**EXERCISE PROMPT:** Look through the listing for the string "ChanId" and copy out every line that holds it.

**GIVEN RECORDS:**
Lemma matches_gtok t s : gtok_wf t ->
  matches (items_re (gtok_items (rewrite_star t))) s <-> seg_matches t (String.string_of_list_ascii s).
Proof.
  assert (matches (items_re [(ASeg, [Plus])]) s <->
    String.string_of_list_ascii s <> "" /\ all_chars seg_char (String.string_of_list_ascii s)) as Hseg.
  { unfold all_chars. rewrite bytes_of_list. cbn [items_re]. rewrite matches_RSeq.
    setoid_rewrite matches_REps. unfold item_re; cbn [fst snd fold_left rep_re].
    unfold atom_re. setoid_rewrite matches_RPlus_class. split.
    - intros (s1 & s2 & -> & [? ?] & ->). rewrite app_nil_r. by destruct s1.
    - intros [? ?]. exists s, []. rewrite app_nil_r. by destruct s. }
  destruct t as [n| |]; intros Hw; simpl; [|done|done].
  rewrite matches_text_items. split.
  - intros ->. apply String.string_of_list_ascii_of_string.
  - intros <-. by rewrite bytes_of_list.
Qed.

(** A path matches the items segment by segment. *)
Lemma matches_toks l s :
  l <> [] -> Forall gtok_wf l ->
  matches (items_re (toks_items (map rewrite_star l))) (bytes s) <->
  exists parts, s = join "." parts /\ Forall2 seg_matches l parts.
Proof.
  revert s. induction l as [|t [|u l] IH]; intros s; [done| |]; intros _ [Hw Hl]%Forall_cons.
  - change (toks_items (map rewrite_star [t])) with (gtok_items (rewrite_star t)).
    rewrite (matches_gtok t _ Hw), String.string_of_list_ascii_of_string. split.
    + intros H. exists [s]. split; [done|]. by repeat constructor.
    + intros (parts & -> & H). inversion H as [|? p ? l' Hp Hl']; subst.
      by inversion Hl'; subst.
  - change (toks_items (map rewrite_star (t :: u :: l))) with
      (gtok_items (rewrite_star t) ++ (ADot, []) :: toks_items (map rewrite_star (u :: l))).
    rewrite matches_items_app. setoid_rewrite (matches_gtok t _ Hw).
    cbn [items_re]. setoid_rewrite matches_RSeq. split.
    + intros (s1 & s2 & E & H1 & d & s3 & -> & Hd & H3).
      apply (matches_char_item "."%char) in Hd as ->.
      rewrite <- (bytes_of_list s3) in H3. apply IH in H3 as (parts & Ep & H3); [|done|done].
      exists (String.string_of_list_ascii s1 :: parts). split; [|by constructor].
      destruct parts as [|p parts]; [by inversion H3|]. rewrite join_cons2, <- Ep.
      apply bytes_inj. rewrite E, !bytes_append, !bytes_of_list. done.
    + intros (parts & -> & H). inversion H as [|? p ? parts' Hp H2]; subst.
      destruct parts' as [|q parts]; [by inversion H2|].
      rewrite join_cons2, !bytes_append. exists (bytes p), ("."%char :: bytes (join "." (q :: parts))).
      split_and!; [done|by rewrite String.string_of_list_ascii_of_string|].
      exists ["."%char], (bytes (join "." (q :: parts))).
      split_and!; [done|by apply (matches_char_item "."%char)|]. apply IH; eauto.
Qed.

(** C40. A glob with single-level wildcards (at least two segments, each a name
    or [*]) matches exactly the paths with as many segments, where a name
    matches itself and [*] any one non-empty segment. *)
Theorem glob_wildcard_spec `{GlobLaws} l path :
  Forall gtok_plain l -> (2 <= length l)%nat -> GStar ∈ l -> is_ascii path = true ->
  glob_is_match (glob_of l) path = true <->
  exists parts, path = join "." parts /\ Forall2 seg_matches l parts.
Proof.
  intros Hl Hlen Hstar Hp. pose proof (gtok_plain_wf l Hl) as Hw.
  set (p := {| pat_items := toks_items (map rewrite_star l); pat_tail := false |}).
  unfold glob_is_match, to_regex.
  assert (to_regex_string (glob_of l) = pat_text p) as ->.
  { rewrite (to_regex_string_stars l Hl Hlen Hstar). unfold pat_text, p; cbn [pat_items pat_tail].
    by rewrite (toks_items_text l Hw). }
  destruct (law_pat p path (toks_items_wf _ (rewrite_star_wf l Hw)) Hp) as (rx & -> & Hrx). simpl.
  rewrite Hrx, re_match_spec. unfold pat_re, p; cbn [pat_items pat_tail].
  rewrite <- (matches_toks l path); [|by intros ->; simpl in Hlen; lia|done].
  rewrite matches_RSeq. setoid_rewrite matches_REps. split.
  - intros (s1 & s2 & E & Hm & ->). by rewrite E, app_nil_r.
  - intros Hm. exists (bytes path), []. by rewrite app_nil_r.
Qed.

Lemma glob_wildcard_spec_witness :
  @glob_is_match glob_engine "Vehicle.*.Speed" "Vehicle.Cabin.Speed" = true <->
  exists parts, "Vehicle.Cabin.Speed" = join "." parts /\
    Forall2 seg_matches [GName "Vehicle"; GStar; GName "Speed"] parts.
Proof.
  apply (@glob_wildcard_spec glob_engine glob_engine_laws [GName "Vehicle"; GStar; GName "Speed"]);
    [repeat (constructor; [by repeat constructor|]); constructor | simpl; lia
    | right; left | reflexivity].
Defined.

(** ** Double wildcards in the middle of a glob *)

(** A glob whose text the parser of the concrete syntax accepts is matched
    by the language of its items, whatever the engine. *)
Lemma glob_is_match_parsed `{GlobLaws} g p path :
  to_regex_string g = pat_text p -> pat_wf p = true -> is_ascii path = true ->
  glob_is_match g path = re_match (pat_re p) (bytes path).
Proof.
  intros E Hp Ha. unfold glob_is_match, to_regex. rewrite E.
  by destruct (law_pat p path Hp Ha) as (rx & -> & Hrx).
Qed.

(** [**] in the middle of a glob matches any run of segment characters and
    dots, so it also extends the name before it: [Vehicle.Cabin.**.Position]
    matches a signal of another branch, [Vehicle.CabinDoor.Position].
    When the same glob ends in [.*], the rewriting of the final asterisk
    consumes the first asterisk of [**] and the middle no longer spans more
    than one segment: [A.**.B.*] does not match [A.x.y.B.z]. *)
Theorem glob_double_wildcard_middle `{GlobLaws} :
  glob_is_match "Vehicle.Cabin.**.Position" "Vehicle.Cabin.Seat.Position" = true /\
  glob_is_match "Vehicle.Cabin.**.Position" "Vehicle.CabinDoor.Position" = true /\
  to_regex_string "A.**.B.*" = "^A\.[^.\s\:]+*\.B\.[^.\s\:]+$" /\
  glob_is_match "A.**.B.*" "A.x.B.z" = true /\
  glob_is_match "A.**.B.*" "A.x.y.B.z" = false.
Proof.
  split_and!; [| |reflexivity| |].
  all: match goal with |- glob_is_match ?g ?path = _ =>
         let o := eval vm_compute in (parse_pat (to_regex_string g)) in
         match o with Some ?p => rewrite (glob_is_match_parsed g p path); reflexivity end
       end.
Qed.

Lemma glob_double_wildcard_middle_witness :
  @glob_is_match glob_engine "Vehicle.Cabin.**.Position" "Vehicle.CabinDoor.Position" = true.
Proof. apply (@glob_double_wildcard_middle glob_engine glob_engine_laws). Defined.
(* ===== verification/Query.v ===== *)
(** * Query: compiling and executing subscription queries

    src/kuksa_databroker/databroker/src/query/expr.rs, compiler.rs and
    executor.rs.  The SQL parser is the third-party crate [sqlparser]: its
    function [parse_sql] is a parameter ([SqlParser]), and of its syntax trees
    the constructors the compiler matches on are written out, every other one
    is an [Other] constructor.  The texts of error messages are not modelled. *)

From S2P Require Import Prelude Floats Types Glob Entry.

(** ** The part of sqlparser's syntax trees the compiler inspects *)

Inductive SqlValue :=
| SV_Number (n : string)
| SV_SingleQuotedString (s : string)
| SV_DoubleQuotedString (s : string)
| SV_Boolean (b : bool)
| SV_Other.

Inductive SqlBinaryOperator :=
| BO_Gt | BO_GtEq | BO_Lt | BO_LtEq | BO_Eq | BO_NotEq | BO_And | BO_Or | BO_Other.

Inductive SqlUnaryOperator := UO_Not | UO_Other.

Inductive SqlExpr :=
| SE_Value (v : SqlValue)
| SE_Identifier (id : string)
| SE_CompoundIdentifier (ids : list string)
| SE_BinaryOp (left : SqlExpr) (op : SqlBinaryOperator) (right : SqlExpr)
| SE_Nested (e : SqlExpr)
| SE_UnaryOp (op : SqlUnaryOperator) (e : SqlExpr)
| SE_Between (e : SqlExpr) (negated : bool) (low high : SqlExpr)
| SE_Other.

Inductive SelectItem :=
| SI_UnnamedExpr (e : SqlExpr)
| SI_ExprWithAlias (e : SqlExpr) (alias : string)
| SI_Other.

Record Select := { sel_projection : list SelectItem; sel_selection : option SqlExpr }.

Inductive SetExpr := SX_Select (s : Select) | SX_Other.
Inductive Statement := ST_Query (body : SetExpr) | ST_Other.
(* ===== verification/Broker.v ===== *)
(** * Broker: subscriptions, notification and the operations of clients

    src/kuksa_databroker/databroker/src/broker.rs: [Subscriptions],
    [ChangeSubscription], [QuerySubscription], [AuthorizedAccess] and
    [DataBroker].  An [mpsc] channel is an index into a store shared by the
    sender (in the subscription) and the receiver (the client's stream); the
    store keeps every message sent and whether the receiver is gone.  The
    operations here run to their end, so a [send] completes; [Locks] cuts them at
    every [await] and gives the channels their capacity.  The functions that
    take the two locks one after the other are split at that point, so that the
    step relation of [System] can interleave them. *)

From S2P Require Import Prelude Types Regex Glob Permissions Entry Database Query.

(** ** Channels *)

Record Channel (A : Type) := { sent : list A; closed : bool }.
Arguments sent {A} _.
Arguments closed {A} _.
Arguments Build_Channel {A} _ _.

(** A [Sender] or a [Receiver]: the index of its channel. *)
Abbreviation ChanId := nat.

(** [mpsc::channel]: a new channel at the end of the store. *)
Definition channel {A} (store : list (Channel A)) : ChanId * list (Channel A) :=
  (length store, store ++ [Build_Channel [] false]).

**RESPONSE TO THE TASK:**
Abbreviation ChanId := nat.
Definition channel {A} (store : list (Channel A)) : ChanId * list (Channel A) :=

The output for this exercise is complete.